Start of RECORDS PROVIDED
(* ===== verification/EnvOps.v ===== *)
(** * EnvOps: what the operations of [kern/env.c] do to a state satisfying [kinv]

    Allocation and destruction of environments with their address spaces; the identifiers
    given to successive environments of one slot. *)

From S2P Require Import Prelude Layout KState KMem Pmap VmRefs VmInv VmOps Sched UMem Env KInv KEx SchedThms.

(** ** Identifiers *)

Lemma ldiff_1023 x : Z.ldiff x (NENV - 1) = x - x mod 1024.
Proof.
  change (NENV - 1) with (Z.ones 10). rewrite Z.ldiff_ones_r, Z.shiftl_mul_pow2, Z.shiftr_div_pow2 by lia.
  change (2^10) with 1024. dlia.
Qed.

Section ids.
Context (i : Z) (Hi : 0 <= i < NENV).

(** The identifier of generation [g] of slot [i]. *)
Definition gen_id (g : Z) : Z := g * 4096 + i.

Lemma lor_slot g : 0 <= g -> (g * 4096) .| i = gen_id g.
Proof.
  intros Hg. assert (Hi' := Hi). rewrite NENV_eq in Hi'. unfold gen_id.
  change 4096 with (2^12). apply lor_add_high; lia.
Qed.

Lemma next_env_id_gen g :
  0 <= g < 2^19 -> next_env_id (gen_id g) i = gen_id (if g + 1 =? 2^19 then 1 else g + 1).
Proof.
  intros Hg. assert (Hi' := Hi). rewrite NENV_eq in Hi'. unfold next_env_id.
  change (1 .<< ENVGENSHIFT) with 4096. rewrite !ldiff_1023. unfold gen_id.
  destruct (Z.eqb_spec (g + 1) (2^19)) as [Hmax|Hmax].
  - assert (Hneg : i32 (i32 (g * 4096 + i + 4096) - i32 (g * 4096 + i + 4096) mod 1024) <= 0).
    { unfold i32. dlia. }
    rewrite (proj2 (Z.leb_le _ _) Hneg). by apply (lor_slot 1).
  - rewrite (i32_small (g * 4096 + i + 4096)) by lia.
    replace (g * 4096 + i + 4096 - (g * 4096 + i + 4096) mod 1024) with ((g + 1) * 4096) by dlia.
    rewrite i32_small by lia. rewrite (proj2 (Z.leb_gt _ _)) by lia. apply lor_slot. lia.
Qed.

Lemma next_env_id_zero : next_env_id 0 i = gen_id 1.
Proof. unfold next_env_id, gen_id. by apply (lor_slot 1). Qed.

(** What [env_alloc] needs to know. *)
Lemma next_env_id_ok old :
  0 <= old < 2^31 -> old = 0 \/ old mod 4096 = i ->
  0 < next_env_id old i < 2^31 /\ next_env_id old i mod 4096 = i.
Proof.
  intros Hold Hmod. assert (Hi' := Hi). rewrite NENV_eq in Hi'.
  destruct (decide (old = 0)) as [->|Hne].
  - rewrite next_env_id_zero. unfold gen_id. split; [lia|dlia].
  - destruct Hmod as [|Hmod]; [done|].
    assert (Hg : old = gen_id (old / 4096)) by (unfold gen_id; dlia).
    rewrite Hg, next_env_id_gen by dlia. unfold gen_id.
    destruct (Z.eqb_spec (old / 4096 + 1) (2^19)); split; dlia.
Qed.

(** It differs from the identifier of the previous environment. *)
Lemma next_env_id_new old :
  0 <= old < 2^31 -> old = 0 \/ old mod 4096 = i -> next_env_id old i <> old.
Proof.
  intros Hold Hmod. assert (Hi' := Hi). rewrite NENV_eq in Hi'.
  destruct (decide (old = 0)) as [->|Hne].
  - rewrite next_env_id_zero. unfold gen_id. lia.
  - destruct Hmod as [|Hmod]; [done|].
    assert (Hg : old = gen_id (old / 4096)) by (unfold gen_id; dlia).
    intros Heq. rewrite Hg in Heq at 1. rewrite next_env_id_gen in Heq by dlia. unfold gen_id in *.
    destruct (Z.eqb_spec (old / 4096 + 1) (2^19)); dlia.
Qed.

(** The identifiers of slot [i], in order of allocation. *)
Fixpoint nth_id (n : nat) : Z := match n with O => 0 | S n => next_env_id (nth_id n) i end.

Lemma nth_id_eq n : nth_id (S n) = gen_id (1 + Z.of_nat n mod (2^19 - 1)).
Proof.
  induction n as [|n IH]; [apply next_env_id_zero|].
  change (next_env_id (nth_id (S n)) i = gen_id (1 + Z.of_nat (S n) mod (2^19 - 1))).
  rewrite IH, next_env_id_gen by dlia. f_equal.
  destruct (Z.eqb_spec (1 + Z.of_nat n mod (2 ^ 19 - 1) + 1) (2^19)); dlia.
Qed.
End ids.

(** ** A new address space *)

(** [s'] differs from [s] in the page arrays, memory, the TLB log and the table of environments. *)
Definition env_frame (s s' : kstate) : Prop :=
  vm_frame (set_env_free_list (env_free_list s') (set_envs (envs s') s)) s'.

Lemma env_frame_trans s1 s2 s3 : env_frame s1 s2 -> env_frame s2 s3 -> env_frame s1 s3.
Proof. unfold env_frame, vm_frame. intros H1 H2. rewrite H2, H1. by destruct s1, s2, s3. Qed.
Lemma vm_env_frame s s' : vm_frame s s' -> env_frame s s'.
Proof. unfold env_frame, vm_frame. intros H. rewrite H. by destruct s, s'. Qed.
Lemma env_frame_cpus s s' : env_frame s s' -> cpus s' = cpus s /\ cpunum s' = cpunum s.
Proof. by intros ->. Qed.
Lemma env_frame_lock s s' : env_frame s s' -> kernel_lock s' = kernel_lock s.
Proof. by intros ->. Qed.
Lemma env_frame_kern s s' : env_frame s s' -> kern_pgdir s' = kern_pgdir s /\ npages s' = npages s.
Proof. by intros ->. Qed.
#[export] Hint Resolve vm_env_frame : frame.

Lemma copy_kva_eq s d r :
  0 <= d < npages s -> 0 <= r < npages s ->
  copy_kva (kva d) (kva r) s = Ret tt (set_mem (copy_page (mem s) d r) s).
Proof.
  intros Hd Hr. unfold copy_kva, kva, PGSIZE.
  replace (KERNBASE + d * 4096 - KERNBASE) with (d * 4096) by lia.
  replace (KERNBASE + r * 4096 - KERNBASE) with (r * 4096) by lia.
  rewrite !Z.div_mul by lia. rewrite !(proj2 (Z.leb_le _ _)), !(proj2 (Z.ltb_lt _ _)) by lia. done.
Qed.

Lemma pde_self q : 0 <= q < 65536 -> (q * PGSIZE) .| PTE_P .| PTE_U = mkpte q PTE_U.
Proof.
  intros. unfold mkpte, PGSHIFT. rewrite shiftl_mul by lia. change (2^12) with PGSIZE.
  rewrite <- !Z.lor_assoc. done.
Qed.

Lemma UVPT_kernel x : x ∈ upde -> x <> PDX UVPT.
Proof. intros Hx%elem_upde ->. revert Hx. change (PDX UVPT) with 957. lia. Qed.

(** The memory after a directory has been set up in page [q]. *)
Definition new_dir (m : memory) (q kd : Z) : memory :=
  wrw (copy_page (zero_page m q) q kd) q (PDX UVPT) (mkpte q PTE_U).

Lemma new_dir_other m q kd pg y : pg <> q -> rdw (new_dir m q kd) pg y = rdw m pg y.
Proof.
  intros H. unfold new_dir. rewrite rdw_wrw_ne by auto. rewrite rdw_copy_page, decide_False by done.
  by rewrite rdw_zero_page, decide_False.
Qed.

Lemma new_dir_self m q kd y :
  q <> kd -> rdw (new_dir m q kd) q y = if decide (y = PDX UVPT) then mkpte q PTE_U else rdw m kd y.
Proof.
  intros H. unfold new_dir. rewrite rdw_wrw. destruct (decide (y = PDX UVPT)) as [->|Hne].
  - by rewrite decide_True.
  - rewrite decide_False by naive_solver. rewrite rdw_copy_page, decide_True by done.
    by rewrite rdw_zero_page, decide_False.
Qed.

Lemma env_setup_vm_spec A s i e q kd :
  vm_inv A (roots (envs s)) ∅ s -> kern_dir A s kd -> envs s !! i = Some e ->
  page_free_list s = Some q ->
  exists s', env_setup_vm i s = Ret 0 s' /\
    vm_inv A (q :: roots (envs s)) ∅ s' /\ env_frame s s' /\ env_free_list s' = env_free_list s /\
    envs s' = <[i := set_env_pgdir (kva q) e]> (envs s) /\
    mem s' = new_dir (mem s) q kd /\ q ∈ A /\ refs (mem s) (roots (envs s)) q = 0.
Proof.
  intros H (Hkd & HkA & Hkr & Hkz) He Hq. set (D := roots (envs s)) in *.
  destruct (page_alloc_spec ∅ s ALLOC_ZERO q H Hq) as (s1 & Hs1 & H1 & Hf1 & Hk1 & HqA & _ & H0 & Hm1).
  pose proof (vm_npages H) as Hn. pose proof (vm_frame_npages _ _ Hf1) as Hn1.
  pose proof (vm_pool H q HqA) as Hqn.
  destruct (mkpte_ok q PTE_U) as (Hv & _ & _); [lia|done|].
  assert (Hqk : q <> kd) by congruence.
  change (truth (ALLOC_ZERO .& ALLOC_ZERO)) with true in Hm1. cbn iota in Hm1.
  set (m' := new_dir (mem s) q kd).
  assert (Hnt : ~ is_table (mem s) D q) by (by apply tbl_unref).
  assert (Htab : forall p y, is_table (mem s) D p -> rdw m' p y = rdw (mem s) p y).
  { intros p y Hp. apply new_dir_other. congruence. }
  assert (Hw : forall p y, 0 <= rdw m' p y < 2^32).
  { intros p y. destruct (decide (p = q)) as [->|Hne].
    - unfold m'. rewrite new_dir_self by done. destruct (decide _); [done|apply (vm_word H)].
    - unfold m'. rewrite new_dir_other by done. apply (vm_word H). }
  pose proof (tbl_frame A D (mem s) (proj1 H) m' Htab Hw) as Ht.
  assert (Hr : forall j, refs m' D j = refs (mem s) D j) by (intros j; by apply refs_frame).
  destruct (tbl_add_root A D m' Ht q HqA) as [Ht' Hr'].
  { by rewrite Hr. }
  { intros x Hx. unfold m'. rewrite new_dir_self, decide_False by auto using UVPT_kernel. by apply Hkz. }
  assert (Hp1 : pg_inv A (∅ ∪ {[q]}) (npages s) (refs (mem s) D) (pages s1) (page_free_list s1)).
  { rewrite <- Hn1. eapply pg_inv_ext; [|exact (proj2 H1)]. intros j _. rewrite Hm1.
    apply (refs_frame (zero_page (mem s) q) (mem s)). intros p y Hp.
    rewrite rdw_zero_page, decide_False; [done|]. intros ->.
    apply (tbl_unref D (zero_page (mem s) p) p); [|done].
    rewrite (refs_frame (mem s)); [done|]. intros p' y' Hp'. rewrite rdw_zero_page, decide_False; [done|].
    congruence. }
  destruct (pg_inv_incr _ _ _ _ _ _ (refs m' (q :: D)) q Hp1 HqA) as (p & Hp & Hpr & Hp2);
    [left; set_solver|lia|intros j; rewrite Hr', Hr; done|].
  rewrite H0 in Hpr, Hp2.
  unfold env_setup_vm. rewrite (bind_Ret _ _ _ _ _ Hs1).
  rewrite (bind_Ret _ _ _ _ _ (upd_page_eq s1 q p _ Hp)). rewrite Hpr. set (s2 := set_pages _ s1).
  assert (Hn2 : npages s2 = npages s) by done.
  assert (He2 : envs s2 !! i = Some e) by (rewrite <- He; f_equal; apply (vm_frame_envs _ _ Hf1)).
  rewrite (bind_Ret _ _ _ _ _ (page2kva_eq s2 ltac:(lia) q ltac:(lia))).
  rewrite (bind_Ret _ _ _ _ _ (upd_env_eq s2 i e _ He2)). set (s3 := set_envs _ s2).
  assert (Hk3 : kern_pgdir s3 = kva kd) by (rewrite <- Hkd; unfold s3, s2; simpl; by rewrite Hf1).
  ks. rewrite Hk3. rewrite (copy_kva_eq s3) by (change (npages s3) with (npages s2); lia).
  set (s4 := set_mem _ s3). rewrite PADDR_kva by lia.
  rewrite (kstore_kva s4) by (change (npages s4) with (npages s2) || auto with frame; lia || auto with frame).
  eexists. split; [done|]. rewrite pde_self by lia.
  assert (Hm : wrw (mem s4) q (PDX UVPT) (mkpte q PTE_U) = m').
  { unfold m', new_dir, s4, s3, s2. simpl. by rewrite Hm1. }
  rewrite Hm. split; [|split; [|split; [|split; [|done]]]].
  - split; [done|]. simpl. change (npages s1) with (npages s2). rewrite Hn2.
    replace ∅ with ((∅ ∪ {[q]}) ∖ {[q]} : gset Z) by set_solver. done.
  - unfold env_frame, vm_frame in *. simpl. unfold s4, s3, s2. rewrite Hf1. by destruct s.
  - simpl. by rewrite Hf1.
  - simpl. by rewrite (vm_frame_envs _ _ Hf1).
Qed.

(** ** Allocation *)

(** A new environment in slot [i], whose previous occupant was [e]. *)
Definition new_env (parent i q : Z) (e : Env) : Env :=
  mkEnv new_tf (env_link e) (next_env_id (env_id e) i) parent ENV_TYPE_USER ENV_RUNNABLE 0
    (env_cpunum e) (kva q) 0 false (env_ipc_dstva e) (env_ipc_value e) (env_ipc_from e)
    (env_ipc_perm e) 0.

Lemma kva_root q : (kva q - KERNBASE) / PGSIZE = q.
Proof. unfold kva. replace (KERNBASE + q * PGSIZE - KERNBASE) with (q * PGSIZE) by lia. apply Z.div_mul. done. Qed.

Lemma cpu_ok_envs s es : cpu_ok s -> (forall i, is_Some (envs s !! i) -> is_Some (es !! i)) -> forall s',
  cpus s' = cpus s -> cpunum s' = cpunum s -> envs s' = es -> cpu_ok s'.
Proof.
  intros (c & Hc & He) Hes s' Hcs Hn Hen. exists c. rewrite Hcs, Hn, Hen. split; [done|].
  intros i Hi. by apply Hes, He.
Qed.

Lemma is_Some_insert {V} (m : gmap Z V) i v j : is_Some (m !! j) -> is_Some (<[i := v]> m !! j).
Proof.
  intros H. destruct (decide (i = j)) as [<-|]; [rewrite lookup_insert_eq; eauto|].
  by rewrite lookup_insert_ne.
Qed.

(** The assignments of [env_alloc] after the address space has been set up. *)
Lemma env_alloc_fields s i e q parent :
  envs s !! i = Some (set_env_pgdir (kva q) e) ->
  (upd_env i (fun x => set_env_id (next_env_id (env_id x) i) x);;
   upd_env i (set_env_parent_id parent);;
   upd_env i (set_env_type ENV_TYPE_USER);;
   upd_env i (set_env_status ENV_RUNNABLE);;
   upd_env i (set_env_runs 0);;
   upd_env i (set_env_priority 0);;
   upd_env i (set_env_tf new_tf);;
   upd_env i (set_env_pgfault_upcall 0);;
   upd_env i (set_env_ipc_recving false);;
   x ← get_env i;
   modify (set_env_free_list (env_link x));;
   mret (0, Some i)) s =
  Ret (0, Some i) (set_env_free_list (env_link e)
    (set_envs (<[i := new_env parent i q e]> (envs s)) s)).
Proof.
  intros He. rewrite (bind_Ret _ _ _ _ _ (upd_env_eq s i _ _ He)).
  fold (with_env i (set_env_id (next_env_id (env_id (set_env_pgdir (kva q) e)) i) (set_env_pgdir (kva q) e)) s).
  do 8 rewrite (bind_Ret _ _ _ _ _ (upd_with_env s i _ _)).
  rewrite (bind_Ret _ _ _ _ _ (get_with_env s i _)). done.
Qed.

Lemma env_alloc_spec A s parent i q :
  kinv A s -> env_free_list s = Some i -> page_free_list s = Some q ->
  exists e kd s', envs s !! i = Some e /\ env_status e = ENV_FREE /\ kern_dir A s kd /\
    env_alloc parent s = Ret (0, Some i) s' /\ kinv A s' /\ env_frame s s' /\
    envs s' = <[i := new_env parent i q e]> (envs s) /\
    mem s' = new_dir (mem s) q kd /\ q ∈ A /\ refs (mem s) (roots (envs s)) q = 0.
Proof.
  intros H Hi Hq. destruct H as [Hv He (kd & Hk) Hc].
  assert (He' := He). rewrite Hi in He'.
  destruct (ei_list _ _ He') as (fl & Hfl & _ & Hin).
  destruct fl as [|j fl]; [done|]. destruct Hfl as (Hj & e & Hie & _). injection Hj as <-.
  destruct (proj1 (Hin i) ltac:(left)) as (e0 & He0 & Hst). rewrite Hie in He0. injection He0 as <-.
  assert (Hir : 0 <= i < NENV) by (apply (ei_dom _ _ He); eauto).
  destruct (ei_id _ _ He i e Hie) as [Hid Hmod].
  destruct (next_env_id_ok i Hir (env_id e) Hid Hmod) as [Hnid Hnmod].
  destruct (env_setup_vm_spec A s i e q kd Hv Hk Hie Hq)
    as (s1 & Hs1 & Hv1 & Hf1 & Hl1 & He1 & Hm1 & HqA & H0).
  set (e' := new_env parent i q e).
  set (s2 := set_env_free_list (env_link e) (set_envs (<[i := e']> (envs s)) s1)).
  exists e, kd, s2. split; [done|]. split; [done|]. split; [done|].
  assert (Hroot : root_of e' = q) by apply kva_root.
  assert (Hf2 : env_frame s s2).
  { unfold env_frame, vm_frame, s2 in *. simpl. rewrite Hf1. by destruct s, s1. }
  split; [|split; [|split; [done|done]]].
  - unfold env_alloc. rewrite (bind_Ret _ (get env_free_list) s (Some i) s) by (unfold get; by rewrite Hi).
    cbn iota. rewrite (bind_Ret _ _ _ _ _ Hs1). change (0 <? 0) with false. cbn iota.
    rewrite (env_alloc_fields s1 i e q parent) by (by rewrite He1, lookup_insert_eq).
    by rewrite He1, insert_insert_eq.
  - destruct (env_frame_kern _ _ Hf2) as [Hkd2 Hn2]. destruct (env_frame_cpus _ _ Hf2) as [Hc2 Hcn2].
    split.
    + apply (vm_inv_perm A (q :: roots (envs s))); [|done].
      rewrite <- Hroot. symmetry. apply (roots_alloc _ i e); [done..| |done]. by apply live_free.
    + apply env_inv_alloc; try done; simpl; by rewrite ?Hroot.
    + exists kd. destruct Hk as (Hk1 & HkA & Hkr & Hkz). split; [by rewrite Hkd2|].
      split; [done|]. split; [by rewrite Hn2|]. intros x Hx. simpl. rewrite Hm1.
      rewrite new_dir_other; [by apply Hkz|congruence].
    + by apply (cpu_ok_envs s (<[i := e']> (envs s)) Hc (is_Some_insert (envs s) i e')).
Qed.

Lemma env_alloc_fail A s parent :
  kinv A s ->
  (env_free_list s = None -> env_alloc parent s = Ret (- E_NO_FREE_ENV, None) s) /\
  (forall i, env_free_list s = Some i -> page_free_list s = None ->
     env_alloc parent s = Ret (- E_NO_MEM, None) s).
Proof.
  intros H. unfold env_alloc. ks. split; [intros ->; done|]. intros i -> Hp.
  unfold env_setup_vm. ks. by rewrite page_alloc_empty.
Qed.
End of RECORDS PROVIDED
Copy each line above where the string "EnvOps" occurs.

* RESPONSE TO THE EXERCISE
(* ===== verification/EnvOps.v ===== *)
(** * EnvOps: what the operations of [kern/env.c] do to a state satisfying [kinv]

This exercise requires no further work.